To make a bad situation even worse, Hendrix joined the tour in progress in Jacksonville, Florida on 8 July 1967, just before the Monkees were scheduled to play a couple of shows in North Carolina. One would have been hard pressed to have found a part of America less likely to appreciate what Micky Dolenz described as "this Black guy in a psychedelic Day-Glo blouse, playing music from hell, holding his guitar like he was fucking it, then lighting it on fire" and what Eric Lefcowitz termed "the cacophonic strains of Hendrix's feedback orgies mixed with his lascivious sexuality."

Matters came to head a few days later as the Monkees played a trio of dates in New York. After a handful of gigs, Hendrix grew sick of the "We want the Monkees" chant that met his every performance. Finally, he flipped the bird at the less-than enthusiastic crowd at Forest Hills Stadium in New York and stormed offstage.
On July 17, 1975, the last of the Apollo spaceship program docked with a Soyuz spacecraft in orbit. The first superpower linkup of its kind, seemed sort of sexual.

In 1979, Jimmy Carter was having none of Nicaraguan President Anastasio Somoza's Miami retirement plans as the Sandinista rebels take Nicaraguan capital.

In 1981, 114 people died in the lobby of the Kansas City Hyatt Regency Hotel. A pair of walkways above the lobby collapsed during a dance.

In 1985, Bank of America, the United States second largest banking company, reported a second-quarter loss of $338 million. Maybe the government should have fixed that.

In 1986, the largest filing for bankruptcy in the history of the United States occurred when the LTV Corporation asked for court protection from debts of more than $4 billion. $3 billion of it was retiree benefits that LTV just cutoff . This act led to the Retiree Benefit Bankruptcy Protection act of 1988 that did little to protect retiree's pension and nothing to protect their healthcare. Later during the Shrub era when Congress passed a bill to protect corporations from individuals, corporations were still free to pull the same crap and get this, LTV Corporation screwed the workers again. And if that's not enough for you, in this good old shadow welfare state we live in, LTV is still in business.
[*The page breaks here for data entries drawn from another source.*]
Lemma mapM_emit_rejects (children : list DriveQueryObject) :
  Forall (fun c => compilable c = false ->
                   forall st, exists e, emit c st = Throw e) children ->
  forallb compilable children = false ->
  forall st, exists e, mapM emit children st = Throw e.
Proof.
  induction 1 as [|c children Hc Hcs IH]; intros Hsome st;
    [discriminate Hsome |].
  cbn [forallb] in Hsome. rewrite mapM_cons. unfold bind.
  destruct (compilable c) eqn:Ec.
  - cbn [andb] in Hsome.
    destruct (emit c st) as [[s st1]|e]; [| exists e; reflexivity].
    destruct (IH Hsome st1) as [e ->]. exists e. reflexivity.
  - destruct (Hc eq_refl st) as [e ->]. exists e. reflexivity.
Qed.

Lemma emit_rejects (n : DriveQueryObject) :
  compilable n = false -> forall st, exists e, emit n st = Throw e.
Proof.
  induction n as [a o nt nm mt ft pid sr sh tr md ow raw Ha Ho Hnt]
    using DriveQueryObject_tree_ind.
  intros H st. rewrite compilable_eq in H. rewrite emit_eq.
  cbn [and_ or_ not_] in H |- *.
  destruct a as [cs|]; [| destruct o as [cs|]; [| destruct nt as [c|]]].
  - destruct (mapM_emit_rejects cs Ha H st) as [e E].
    unfold bind. rewrite E. exists e. reflexivity.
  - destruct (mapM_emit_rejects cs Ho H st) as [e E].
    unfold bind. rewrite E. exists e. reflexivity.
  - destruct (Hnt H st) as [e E].
    unfold bind. rewrite E. exists e. reflexivity.
  - exact (emitLeaf_rejects _ H st).
Qed.

Lemma emitTop_rejects (n : DriveQueryObject) :
  compilable n = false -> forall st, exists e, emitTop n st = Throw e.
Proof.
  intros H st. unfold emitTop.
  destruct (noKeys n) eqn:Hk.
  - apply noKeys_empty in Hk. subst n. discriminate H.
  - pose proof H as H'. rewrite compilable_eq in H.
    destruct (and_ n) as [cs|] eqn:Ea;
      [| destruct (or_ n) as [cs|] eqn:Eo;
         [| destruct (not_ n) as [c|] eqn:En]].
    + destruct (mapM_emit_rejects cs
                  (proj2 (Forall_forall _ _) (fun c _ => emit_rejects c))
                  H st) as [e E].
      unfold bind. rewrite E. exists e. reflexivity.
    + destruct (mapM_emit_rejects cs
                  (proj2 (Forall_forall _ _) (fun c _ => emit_rejects c))
                  H st) as [e E].
      unfold bind. rewrite E. exists e. reflexivity.
    + destruct (emit_rejects c H st) as [e E].
      unfold bind. rewrite E. exists e. reflexivity.
    + destruct (emit_rejects n H' st) as [e E].
      unfold bind. rewrite E. exists e. reflexivity.
Qed.

(** X26: the compiler returns exactly on the objects in which every node
    without combinator that it reaches is [{}] or fills [expressions], with
    an operator key on each of its leaf fields; on every other object it
    throws. *)
Theorem compile_returns_exactly_when_accepted (n : DriveQueryObject) :
  (compilable n = true <-> exists out, toDriveQuery (QObject n) = Ok out)
  /\ (compilable n = false <-> exists e, toDriveQuery (QObject n) = Throw e).
Proof.
  assert (Hok : compilable n = true ->
                exists out, toDriveQuery (QObject n) = Ok out).
  { intros H. unfold toDriveQuery.
    destruct (emitTop_ok n H freshAcc) as (s & st & ->).
    eexists. reflexivity. }
  assert (Hthrow : compilable n = false ->
                   exists e, toDriveQuery (QObject n) = Throw e).
  { intros H. unfold toDriveQuery.
    destruct (emitTop_rejects n H freshAcc) as [e ->].
    exists e. reflexivity. }
  split; split; try assumption.
  - intros [out E]. destruct (compilable n); [reflexivity |].
    destruct (Hthrow eq_refl) as [e E']. rewrite E' in E. discriminate E.
  - intros [e E]. destruct (compilable n); [| reflexivity].
    destruct (Hok eq_refl) as [out E']. rewrite E' in E. discriminate E.
Qed.

(** X27: a node that has a key but neither a combinator, a flag nor a
    date range, and whose leaf fields each have an operator key ([$any],
    [$all] or [$none]) but no value that is not blank, is rejected as an
    unknown node, at the root, as the first child of [$and] or [$or], and
    under [$not]; an operator whose array is empty or all blank is such a
    case.  (A leaf field without operator key is rejected before, as an
    unknown field operator.) *)
Theorem barren_node_is_unknown (n : DriveQueryObject)
    (rest : list DriveQueryObject) (Hbarren : barren n = true) :
  toDriveQuery (QObject n) = Throw (UnknownNode n)
  /\ toDriveQuery (QObject (andOf (n :: rest))) = Throw (UnknownNode n)
  /\ toDriveQuery (QObject (orOf (n :: rest))) = Throw (UnknownNode n)
  /\ toDriveQuery (QObject (notOf n)) = Throw (UnknownNode n).
Proof.
  assert (Hemit : forall st, emit n st = Throw (UnknownNode n)).
  { intros st. rewrite emit_leaf; [exact (emitLeaf_unknown n Hbarren st) |].
    unfold barren in Hbarren.
    destruct (hasCombinator n); [discriminate Hbarren | reflexivity]. }
  assert (Hkeys : noKeys n = false).
  { unfold barren in Hbarren.
    destruct (hasCombinator n); [discriminate Hbarren |].
    destruct (noKeys n); [discriminate Hbarren | reflexivity]. }
  assert (Hcomb : and_ n = None /\ or_ n = None /\ not_ n = None).
  { apply hasCombinator_false. unfold barren in Hbarren.
    destruct (hasCombinator n); [discriminate Hbarren | reflexivity]. }
  destruct Hcomb as (Ea & Eo & En).
  repeat split.
  - unfold toDriveQuery, emitTop. rewrite Hkeys, Ea, Eo, En.
    unfold bind. rewrite Hemit. reflexivity.
  - unfold toDriveQuery, emitTop. cbn [andOf noKeys and_ isSome orb negb].
    rewrite mapM_cons. unfold bind. rewrite Hemit. reflexivity.
  - unfold toDriveQuery, emitTop.
    cbn [orOf noKeys and_ or_ isSome orb negb].
    rewrite mapM_cons. unfold bind. rewrite Hemit. reflexivity.
  - unfold toDriveQuery, emitTop.
    cbn [notOf noKeys and_ or_ not_ isSome orb negb].
    unfold bind. rewrite Hemit. reflexivity.
Qed.

Lemma barren_node_is_unknown_witness :
  toDriveQuery (QObject name_any_blank) = Throw (UnknownNode name_any_blank)
  /\ toDriveQuery (QObject (andOf [name_any_blank; name_a]))
     = Throw (UnknownNode name_any_blank)
  /\ toDriveQuery (QObject (orOf [name_any_blank; name_a]))
     = Throw (UnknownNode name_any_blank)
  /\ toDriveQuery (QObject (notOf name_any_blank))
     = Throw (UnknownNode name_any_blank).
Proof. exact (barren_node_is_unknown name_any_blank [name_a] eq_refl). Defined.

(* ================================================================= *)
(** ** A plain string on a leaf field *)


Lemma alike_returned {A} (r r' : outcome A) :
  alike r r' -> returned r = returned r'.
Proof.
  destruct r as [a|[op|m]], r' as [a'|[op'|m']]; simpl; intros H;
    try contradiction; try reflexivity.
  rewrite H. reflexivity.
Qed.


Section Alike.
Variables n n' : DriveQueryObject.
Hypothesis Hsame : sameReading n n'.




End Alike.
In 1996, 230 people died aboard TWA Flight 800. Shortly after leaving John F. Kennedy International Airport, the Boeing 747 bound for Paris, exploded and crashed off Long Island, N.Y.

In 1997, the last day of the Five and Dime. Woolworth Corp. closed its last 400 stores and laid off 9,200 employees.

On this day in 1998, Russia buries Tsar Nicholas II and family, 80 years after they died. Russia's Nicholas II, his wife, their five children, their doctor, cook, valet, maid and even the family dog were executed by the Bolsheviks. They must have been afraid that someday the dog would seek revenge or reclaim the throne. The youngest human to die was the thirteen year old son of Nicholas and Alexandra, Alexei Nikolaevich.

Five years ago today: Arnold Schwarzenegger used the term "girlie men" to describe California Democrats and called upon voters to "terminate" them at the polls in November if they don't pass his $103 billion budget.

One year ago today: With signs that the record salmonella outbreak, while not over, may finally be slowing, the FDA lifted its warning on tomatoes. Hot peppers were still a no no. And if that leaves a bad taste in your mouth, George W. Bush and Iraqi Prime Minister Nouri al-Maliki held a secure video conference during which they agreed to set a "general time horizon" for bringing more U.S. troops home from the Iraq war.